● What you have to do: Give back an exact copy of the lines in the records below, from the line that has "- intros patch H col. unfold statPatch" through the line that has "else Return p2) = Return p3 ->", and nothing besides.

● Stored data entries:
____________________

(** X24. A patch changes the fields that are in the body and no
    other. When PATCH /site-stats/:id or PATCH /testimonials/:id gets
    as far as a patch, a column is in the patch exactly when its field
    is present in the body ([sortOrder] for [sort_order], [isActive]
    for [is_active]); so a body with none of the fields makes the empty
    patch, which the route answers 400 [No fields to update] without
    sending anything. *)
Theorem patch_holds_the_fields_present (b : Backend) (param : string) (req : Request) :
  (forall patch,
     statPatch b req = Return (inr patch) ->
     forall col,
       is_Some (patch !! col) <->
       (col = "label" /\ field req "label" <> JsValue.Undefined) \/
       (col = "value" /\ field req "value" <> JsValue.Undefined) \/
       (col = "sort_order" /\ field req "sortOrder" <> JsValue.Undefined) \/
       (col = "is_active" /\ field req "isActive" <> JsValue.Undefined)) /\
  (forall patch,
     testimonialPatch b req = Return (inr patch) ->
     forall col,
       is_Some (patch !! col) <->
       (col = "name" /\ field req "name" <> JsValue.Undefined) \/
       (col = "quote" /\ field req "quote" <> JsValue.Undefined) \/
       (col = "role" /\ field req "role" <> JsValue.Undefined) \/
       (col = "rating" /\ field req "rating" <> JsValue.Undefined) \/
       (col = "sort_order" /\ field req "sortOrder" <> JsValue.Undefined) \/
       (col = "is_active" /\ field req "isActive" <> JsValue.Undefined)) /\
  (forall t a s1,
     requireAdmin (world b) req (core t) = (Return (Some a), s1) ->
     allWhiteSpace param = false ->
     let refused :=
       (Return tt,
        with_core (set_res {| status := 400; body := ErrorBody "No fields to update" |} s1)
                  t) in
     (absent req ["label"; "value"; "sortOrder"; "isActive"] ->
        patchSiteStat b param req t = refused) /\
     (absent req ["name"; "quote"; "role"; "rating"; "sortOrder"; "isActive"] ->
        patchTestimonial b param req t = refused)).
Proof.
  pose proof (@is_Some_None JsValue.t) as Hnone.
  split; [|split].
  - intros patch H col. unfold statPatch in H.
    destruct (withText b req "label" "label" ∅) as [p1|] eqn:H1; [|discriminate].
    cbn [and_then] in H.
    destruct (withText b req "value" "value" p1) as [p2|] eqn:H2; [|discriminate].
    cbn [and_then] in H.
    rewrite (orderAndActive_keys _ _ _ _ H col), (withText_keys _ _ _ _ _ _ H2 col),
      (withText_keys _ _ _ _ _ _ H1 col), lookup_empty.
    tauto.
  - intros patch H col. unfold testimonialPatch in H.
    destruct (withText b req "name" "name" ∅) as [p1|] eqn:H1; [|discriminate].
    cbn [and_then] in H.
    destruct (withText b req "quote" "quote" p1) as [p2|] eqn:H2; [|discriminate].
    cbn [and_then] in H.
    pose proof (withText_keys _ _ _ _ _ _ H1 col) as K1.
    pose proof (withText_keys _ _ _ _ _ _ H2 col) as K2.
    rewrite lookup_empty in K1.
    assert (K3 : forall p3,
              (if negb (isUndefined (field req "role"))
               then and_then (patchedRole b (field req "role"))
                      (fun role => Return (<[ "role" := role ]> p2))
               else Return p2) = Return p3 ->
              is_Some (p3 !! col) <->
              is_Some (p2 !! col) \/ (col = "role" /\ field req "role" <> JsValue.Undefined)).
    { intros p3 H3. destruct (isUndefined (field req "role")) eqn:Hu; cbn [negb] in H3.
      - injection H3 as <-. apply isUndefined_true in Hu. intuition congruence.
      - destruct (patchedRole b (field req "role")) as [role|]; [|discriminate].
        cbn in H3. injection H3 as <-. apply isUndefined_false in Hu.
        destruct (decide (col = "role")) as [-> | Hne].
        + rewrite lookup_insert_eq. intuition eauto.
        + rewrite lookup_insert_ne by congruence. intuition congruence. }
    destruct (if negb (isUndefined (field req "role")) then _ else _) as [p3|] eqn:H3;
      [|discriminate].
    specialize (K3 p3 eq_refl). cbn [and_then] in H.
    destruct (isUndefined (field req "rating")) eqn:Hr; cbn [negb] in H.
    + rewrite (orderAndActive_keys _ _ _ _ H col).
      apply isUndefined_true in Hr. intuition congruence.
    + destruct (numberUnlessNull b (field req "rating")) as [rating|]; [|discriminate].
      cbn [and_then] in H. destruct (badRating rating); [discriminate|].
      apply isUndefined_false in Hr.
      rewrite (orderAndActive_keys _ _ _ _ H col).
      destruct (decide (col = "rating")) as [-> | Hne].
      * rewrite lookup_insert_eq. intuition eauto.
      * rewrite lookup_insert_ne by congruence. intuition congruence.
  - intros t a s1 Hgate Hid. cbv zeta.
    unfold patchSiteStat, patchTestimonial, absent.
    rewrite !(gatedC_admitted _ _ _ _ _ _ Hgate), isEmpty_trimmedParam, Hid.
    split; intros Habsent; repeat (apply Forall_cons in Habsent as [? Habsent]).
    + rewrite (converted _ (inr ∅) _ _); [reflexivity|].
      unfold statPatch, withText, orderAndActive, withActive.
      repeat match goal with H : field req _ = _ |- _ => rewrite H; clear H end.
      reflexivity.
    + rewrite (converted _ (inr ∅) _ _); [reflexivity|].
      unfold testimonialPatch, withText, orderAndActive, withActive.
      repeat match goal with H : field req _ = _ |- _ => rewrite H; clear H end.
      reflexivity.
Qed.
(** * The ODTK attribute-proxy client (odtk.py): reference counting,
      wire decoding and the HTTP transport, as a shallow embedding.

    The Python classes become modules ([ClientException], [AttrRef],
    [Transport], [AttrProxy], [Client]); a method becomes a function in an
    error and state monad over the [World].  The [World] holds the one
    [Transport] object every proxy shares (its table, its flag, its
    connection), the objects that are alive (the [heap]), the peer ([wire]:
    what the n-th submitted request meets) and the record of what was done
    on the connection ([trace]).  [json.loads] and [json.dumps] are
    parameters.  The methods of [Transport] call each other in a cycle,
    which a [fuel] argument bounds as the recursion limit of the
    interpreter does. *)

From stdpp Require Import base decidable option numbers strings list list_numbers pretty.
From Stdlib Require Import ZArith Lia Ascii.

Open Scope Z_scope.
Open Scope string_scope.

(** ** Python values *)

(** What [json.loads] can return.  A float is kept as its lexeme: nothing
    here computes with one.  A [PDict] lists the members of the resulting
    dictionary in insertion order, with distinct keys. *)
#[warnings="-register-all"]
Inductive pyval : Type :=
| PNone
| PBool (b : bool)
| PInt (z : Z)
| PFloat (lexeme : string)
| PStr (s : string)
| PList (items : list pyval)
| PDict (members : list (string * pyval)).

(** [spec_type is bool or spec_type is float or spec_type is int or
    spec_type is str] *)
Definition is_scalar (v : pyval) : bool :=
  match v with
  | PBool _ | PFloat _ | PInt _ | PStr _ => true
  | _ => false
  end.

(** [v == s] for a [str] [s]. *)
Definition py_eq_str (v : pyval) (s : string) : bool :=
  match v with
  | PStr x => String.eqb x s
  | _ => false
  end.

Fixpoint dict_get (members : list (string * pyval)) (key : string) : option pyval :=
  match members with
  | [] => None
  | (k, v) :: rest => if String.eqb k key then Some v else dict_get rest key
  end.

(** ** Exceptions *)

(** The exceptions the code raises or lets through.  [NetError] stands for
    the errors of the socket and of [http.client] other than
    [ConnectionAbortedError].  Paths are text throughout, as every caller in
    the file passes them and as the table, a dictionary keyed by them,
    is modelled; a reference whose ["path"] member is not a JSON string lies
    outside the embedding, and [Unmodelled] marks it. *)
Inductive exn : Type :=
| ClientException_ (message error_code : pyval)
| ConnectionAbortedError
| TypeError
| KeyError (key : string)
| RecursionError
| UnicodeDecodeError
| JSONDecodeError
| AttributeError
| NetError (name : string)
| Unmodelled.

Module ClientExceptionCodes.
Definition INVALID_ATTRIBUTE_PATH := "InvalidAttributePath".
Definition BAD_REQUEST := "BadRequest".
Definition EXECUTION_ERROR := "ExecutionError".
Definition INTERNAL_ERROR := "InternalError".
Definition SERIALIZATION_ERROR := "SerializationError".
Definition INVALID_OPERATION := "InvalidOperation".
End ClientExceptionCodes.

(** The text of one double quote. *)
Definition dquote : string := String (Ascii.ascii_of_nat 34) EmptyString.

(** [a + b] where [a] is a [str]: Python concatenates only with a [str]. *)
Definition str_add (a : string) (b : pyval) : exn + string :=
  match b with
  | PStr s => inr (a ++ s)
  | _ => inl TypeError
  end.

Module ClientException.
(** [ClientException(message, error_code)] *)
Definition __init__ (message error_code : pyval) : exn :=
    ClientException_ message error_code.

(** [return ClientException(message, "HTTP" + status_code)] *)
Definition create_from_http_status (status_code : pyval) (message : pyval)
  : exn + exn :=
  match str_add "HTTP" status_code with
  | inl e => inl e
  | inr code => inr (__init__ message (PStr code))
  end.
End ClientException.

____________________

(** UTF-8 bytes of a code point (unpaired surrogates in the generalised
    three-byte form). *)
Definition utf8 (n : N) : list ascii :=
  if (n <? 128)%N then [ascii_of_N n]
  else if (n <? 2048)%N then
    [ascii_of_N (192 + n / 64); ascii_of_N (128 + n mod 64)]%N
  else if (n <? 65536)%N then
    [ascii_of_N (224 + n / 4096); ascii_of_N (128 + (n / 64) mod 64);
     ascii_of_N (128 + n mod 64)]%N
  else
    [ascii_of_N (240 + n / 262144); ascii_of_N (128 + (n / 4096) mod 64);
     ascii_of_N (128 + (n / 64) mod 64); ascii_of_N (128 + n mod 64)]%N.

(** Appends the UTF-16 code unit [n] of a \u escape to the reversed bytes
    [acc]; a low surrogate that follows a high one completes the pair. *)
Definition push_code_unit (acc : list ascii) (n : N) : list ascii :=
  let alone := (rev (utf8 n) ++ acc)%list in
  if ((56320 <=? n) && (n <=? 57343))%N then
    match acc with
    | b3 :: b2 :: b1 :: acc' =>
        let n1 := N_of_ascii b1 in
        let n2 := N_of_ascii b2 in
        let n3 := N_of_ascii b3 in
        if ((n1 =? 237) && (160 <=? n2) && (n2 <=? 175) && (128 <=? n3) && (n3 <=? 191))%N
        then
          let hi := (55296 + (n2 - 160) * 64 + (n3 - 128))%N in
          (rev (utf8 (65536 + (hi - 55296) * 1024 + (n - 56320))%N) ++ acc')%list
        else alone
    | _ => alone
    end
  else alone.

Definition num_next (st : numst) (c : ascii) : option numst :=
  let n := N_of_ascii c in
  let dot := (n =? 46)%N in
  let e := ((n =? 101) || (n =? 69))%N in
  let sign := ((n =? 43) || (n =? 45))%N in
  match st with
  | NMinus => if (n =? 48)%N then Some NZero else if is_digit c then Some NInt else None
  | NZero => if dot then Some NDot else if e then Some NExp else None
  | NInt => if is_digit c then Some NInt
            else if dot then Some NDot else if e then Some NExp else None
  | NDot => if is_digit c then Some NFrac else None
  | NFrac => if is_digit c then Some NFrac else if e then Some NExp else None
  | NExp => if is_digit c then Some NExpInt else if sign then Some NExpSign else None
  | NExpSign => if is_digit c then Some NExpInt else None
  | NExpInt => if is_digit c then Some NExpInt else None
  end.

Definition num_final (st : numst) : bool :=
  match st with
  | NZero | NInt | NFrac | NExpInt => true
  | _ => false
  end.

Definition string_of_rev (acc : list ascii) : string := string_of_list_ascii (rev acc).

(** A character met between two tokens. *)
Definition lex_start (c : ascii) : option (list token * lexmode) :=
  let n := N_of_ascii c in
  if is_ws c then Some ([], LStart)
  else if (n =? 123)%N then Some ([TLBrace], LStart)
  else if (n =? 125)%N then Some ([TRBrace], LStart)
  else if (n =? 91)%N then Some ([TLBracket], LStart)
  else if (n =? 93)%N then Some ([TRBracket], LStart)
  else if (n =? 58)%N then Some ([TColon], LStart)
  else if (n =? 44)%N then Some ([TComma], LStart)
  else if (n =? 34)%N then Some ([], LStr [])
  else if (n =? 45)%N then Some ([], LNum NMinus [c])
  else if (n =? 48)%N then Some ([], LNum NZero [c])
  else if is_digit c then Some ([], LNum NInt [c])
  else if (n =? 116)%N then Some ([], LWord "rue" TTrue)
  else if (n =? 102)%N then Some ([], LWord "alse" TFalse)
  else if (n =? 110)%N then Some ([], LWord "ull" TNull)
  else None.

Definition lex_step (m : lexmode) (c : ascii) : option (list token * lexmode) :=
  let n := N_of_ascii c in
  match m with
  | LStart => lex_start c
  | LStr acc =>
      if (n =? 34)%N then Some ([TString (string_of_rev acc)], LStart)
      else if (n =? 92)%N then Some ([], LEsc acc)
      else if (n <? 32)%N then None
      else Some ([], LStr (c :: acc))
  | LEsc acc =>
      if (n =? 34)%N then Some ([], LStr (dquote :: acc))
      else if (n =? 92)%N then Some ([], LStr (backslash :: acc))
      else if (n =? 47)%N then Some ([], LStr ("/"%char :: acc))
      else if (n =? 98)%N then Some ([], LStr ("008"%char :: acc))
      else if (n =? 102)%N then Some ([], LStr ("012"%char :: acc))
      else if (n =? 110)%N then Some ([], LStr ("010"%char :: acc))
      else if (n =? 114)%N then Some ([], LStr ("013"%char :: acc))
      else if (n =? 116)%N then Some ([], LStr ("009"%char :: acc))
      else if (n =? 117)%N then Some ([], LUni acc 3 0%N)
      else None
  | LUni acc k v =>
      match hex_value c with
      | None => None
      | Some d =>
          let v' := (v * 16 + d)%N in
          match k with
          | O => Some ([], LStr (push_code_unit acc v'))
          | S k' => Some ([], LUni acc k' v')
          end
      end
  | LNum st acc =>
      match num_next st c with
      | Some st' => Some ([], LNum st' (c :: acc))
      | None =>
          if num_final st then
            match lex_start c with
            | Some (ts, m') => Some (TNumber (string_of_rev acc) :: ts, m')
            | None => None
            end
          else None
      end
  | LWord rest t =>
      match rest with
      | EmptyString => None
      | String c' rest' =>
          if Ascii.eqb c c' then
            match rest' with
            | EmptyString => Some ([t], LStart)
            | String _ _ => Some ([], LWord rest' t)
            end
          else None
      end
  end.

____________________

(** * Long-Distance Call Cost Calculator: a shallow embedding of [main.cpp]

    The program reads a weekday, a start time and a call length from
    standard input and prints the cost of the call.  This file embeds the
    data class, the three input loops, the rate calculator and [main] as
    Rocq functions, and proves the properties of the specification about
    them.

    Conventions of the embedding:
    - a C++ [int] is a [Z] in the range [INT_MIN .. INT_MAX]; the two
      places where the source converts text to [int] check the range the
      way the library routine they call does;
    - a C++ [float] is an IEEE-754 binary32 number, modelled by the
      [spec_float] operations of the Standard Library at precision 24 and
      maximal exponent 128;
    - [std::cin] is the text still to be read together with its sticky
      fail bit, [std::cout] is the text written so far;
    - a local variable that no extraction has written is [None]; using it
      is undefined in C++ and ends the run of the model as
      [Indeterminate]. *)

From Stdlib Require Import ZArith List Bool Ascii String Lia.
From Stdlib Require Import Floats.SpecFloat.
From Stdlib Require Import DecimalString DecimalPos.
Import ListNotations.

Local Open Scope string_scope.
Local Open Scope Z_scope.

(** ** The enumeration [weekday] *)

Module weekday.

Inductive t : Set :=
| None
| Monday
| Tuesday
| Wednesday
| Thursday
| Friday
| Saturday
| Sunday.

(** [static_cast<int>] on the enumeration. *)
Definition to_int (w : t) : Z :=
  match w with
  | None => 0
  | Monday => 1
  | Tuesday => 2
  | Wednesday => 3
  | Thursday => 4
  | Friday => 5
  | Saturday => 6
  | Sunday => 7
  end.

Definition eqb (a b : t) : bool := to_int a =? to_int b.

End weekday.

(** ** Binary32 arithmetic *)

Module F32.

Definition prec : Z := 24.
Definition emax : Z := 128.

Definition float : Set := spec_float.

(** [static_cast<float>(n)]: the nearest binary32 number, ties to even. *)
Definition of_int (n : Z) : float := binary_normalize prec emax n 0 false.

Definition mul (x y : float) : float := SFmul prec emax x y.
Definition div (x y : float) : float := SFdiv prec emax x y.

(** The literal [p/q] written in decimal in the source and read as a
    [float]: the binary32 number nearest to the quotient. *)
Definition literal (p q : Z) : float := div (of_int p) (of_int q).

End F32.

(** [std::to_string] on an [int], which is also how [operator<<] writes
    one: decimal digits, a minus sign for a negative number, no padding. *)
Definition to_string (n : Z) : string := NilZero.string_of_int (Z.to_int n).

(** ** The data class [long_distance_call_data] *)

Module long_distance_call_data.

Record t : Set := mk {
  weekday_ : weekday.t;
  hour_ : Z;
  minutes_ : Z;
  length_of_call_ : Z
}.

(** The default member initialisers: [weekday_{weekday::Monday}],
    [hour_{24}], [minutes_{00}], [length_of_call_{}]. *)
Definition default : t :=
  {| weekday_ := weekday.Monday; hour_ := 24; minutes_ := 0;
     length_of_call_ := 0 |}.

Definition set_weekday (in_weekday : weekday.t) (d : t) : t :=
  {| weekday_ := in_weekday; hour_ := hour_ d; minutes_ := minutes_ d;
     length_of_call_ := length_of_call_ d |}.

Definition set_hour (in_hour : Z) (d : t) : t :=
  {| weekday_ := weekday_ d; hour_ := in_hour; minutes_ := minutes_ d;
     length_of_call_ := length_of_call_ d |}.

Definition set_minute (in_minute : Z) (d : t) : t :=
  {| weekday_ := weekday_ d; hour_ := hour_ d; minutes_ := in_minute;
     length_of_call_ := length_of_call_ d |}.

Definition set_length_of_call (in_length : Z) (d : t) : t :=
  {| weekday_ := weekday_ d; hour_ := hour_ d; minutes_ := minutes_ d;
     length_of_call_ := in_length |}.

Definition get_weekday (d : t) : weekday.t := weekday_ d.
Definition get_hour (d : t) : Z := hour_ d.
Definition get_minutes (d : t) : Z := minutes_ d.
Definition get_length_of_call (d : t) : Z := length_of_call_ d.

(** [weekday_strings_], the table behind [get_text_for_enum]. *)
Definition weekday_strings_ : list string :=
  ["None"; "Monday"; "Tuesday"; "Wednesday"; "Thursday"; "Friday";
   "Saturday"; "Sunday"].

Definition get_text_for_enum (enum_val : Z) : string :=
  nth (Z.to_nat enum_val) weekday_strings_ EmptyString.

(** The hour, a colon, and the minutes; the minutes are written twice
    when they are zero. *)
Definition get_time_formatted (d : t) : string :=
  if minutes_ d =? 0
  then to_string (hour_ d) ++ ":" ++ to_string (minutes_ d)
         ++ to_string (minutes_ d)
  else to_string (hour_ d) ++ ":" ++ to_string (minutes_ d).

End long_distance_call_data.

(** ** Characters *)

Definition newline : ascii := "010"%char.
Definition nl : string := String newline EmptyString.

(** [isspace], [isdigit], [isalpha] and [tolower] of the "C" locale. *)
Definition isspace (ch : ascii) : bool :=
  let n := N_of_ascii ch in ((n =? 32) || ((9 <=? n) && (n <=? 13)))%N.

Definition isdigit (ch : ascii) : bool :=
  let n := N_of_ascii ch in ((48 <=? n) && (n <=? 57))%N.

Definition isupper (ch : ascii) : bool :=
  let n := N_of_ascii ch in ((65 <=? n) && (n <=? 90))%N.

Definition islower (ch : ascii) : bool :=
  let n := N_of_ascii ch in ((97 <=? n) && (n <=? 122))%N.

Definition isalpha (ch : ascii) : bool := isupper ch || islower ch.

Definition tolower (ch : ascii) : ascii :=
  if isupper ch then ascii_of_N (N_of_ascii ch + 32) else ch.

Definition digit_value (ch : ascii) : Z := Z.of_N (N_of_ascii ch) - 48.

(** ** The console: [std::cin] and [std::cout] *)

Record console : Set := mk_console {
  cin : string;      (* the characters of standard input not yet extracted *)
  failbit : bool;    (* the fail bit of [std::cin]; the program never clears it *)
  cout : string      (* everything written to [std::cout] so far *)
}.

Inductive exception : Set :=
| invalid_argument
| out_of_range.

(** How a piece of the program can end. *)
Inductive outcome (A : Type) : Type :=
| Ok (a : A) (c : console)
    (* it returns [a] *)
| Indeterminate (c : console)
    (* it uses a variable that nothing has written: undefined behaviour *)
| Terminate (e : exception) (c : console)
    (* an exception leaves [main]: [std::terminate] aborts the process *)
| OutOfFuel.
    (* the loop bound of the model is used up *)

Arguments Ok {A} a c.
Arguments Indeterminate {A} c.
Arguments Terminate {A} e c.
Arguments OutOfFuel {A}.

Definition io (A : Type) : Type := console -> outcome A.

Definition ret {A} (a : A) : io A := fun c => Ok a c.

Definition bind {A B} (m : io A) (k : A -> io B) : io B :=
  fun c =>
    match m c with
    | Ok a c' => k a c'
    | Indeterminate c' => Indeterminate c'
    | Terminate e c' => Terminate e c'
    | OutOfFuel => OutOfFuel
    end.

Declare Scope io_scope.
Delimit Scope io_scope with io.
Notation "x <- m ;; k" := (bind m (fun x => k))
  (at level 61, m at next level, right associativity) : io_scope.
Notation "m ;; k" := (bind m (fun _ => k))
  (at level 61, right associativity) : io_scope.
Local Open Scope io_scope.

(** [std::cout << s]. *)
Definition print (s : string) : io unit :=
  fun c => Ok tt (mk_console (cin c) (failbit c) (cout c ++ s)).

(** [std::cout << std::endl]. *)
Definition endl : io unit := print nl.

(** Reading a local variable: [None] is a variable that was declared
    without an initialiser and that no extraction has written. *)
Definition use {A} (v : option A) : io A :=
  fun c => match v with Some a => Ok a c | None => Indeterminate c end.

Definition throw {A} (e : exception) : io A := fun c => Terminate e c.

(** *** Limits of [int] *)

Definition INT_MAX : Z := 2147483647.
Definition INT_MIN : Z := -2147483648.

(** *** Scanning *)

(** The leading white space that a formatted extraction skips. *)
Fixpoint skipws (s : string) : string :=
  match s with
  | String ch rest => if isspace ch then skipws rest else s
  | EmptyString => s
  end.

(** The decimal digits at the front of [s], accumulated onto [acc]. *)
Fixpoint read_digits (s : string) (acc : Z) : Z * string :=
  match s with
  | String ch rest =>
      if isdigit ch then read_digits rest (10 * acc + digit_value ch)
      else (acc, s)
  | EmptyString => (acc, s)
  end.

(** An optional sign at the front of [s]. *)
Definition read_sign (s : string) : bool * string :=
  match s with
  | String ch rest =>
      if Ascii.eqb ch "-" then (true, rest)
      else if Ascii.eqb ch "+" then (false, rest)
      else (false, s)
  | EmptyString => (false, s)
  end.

____________________

● Output below:
  - intros patch H col. unfold statPatch in H.
    destruct (withText b req "label" "label" ∅) as [p1|] eqn:H1; [|discriminate].
    cbn [and_then] in H.
    destruct (withText b req "value" "value" p1) as [p2|] eqn:H2; [|discriminate].
    cbn [and_then] in H.
    rewrite (orderAndActive_keys _ _ _ _ H col), (withText_keys _ _ _ _ _ _ H2 col),
      (withText_keys _ _ _ _ _ _ H1 col), lookup_empty.
    tauto.
  - intros patch H col. unfold testimonialPatch in H.
    destruct (withText b req "name" "name" ∅) as [p1|] eqn:H1; [|discriminate].
    cbn [and_then] in H.
    destruct (withText b req "quote" "quote" p1) as [p2|] eqn:H2; [|discriminate].
    cbn [and_then] in H.
    pose proof (withText_keys _ _ _ _ _ _ H1 col) as K1.
    pose proof (withText_keys _ _ _ _ _ _ H2 col) as K2.
    rewrite lookup_empty in K1.
    assert (K3 : forall p3,
              (if negb (isUndefined (field req "role"))
               then and_then (patchedRole b (field req "role"))
                      (fun role => Return (<[ "role" := role ]> p2))
               else Return p2) = Return p3 ->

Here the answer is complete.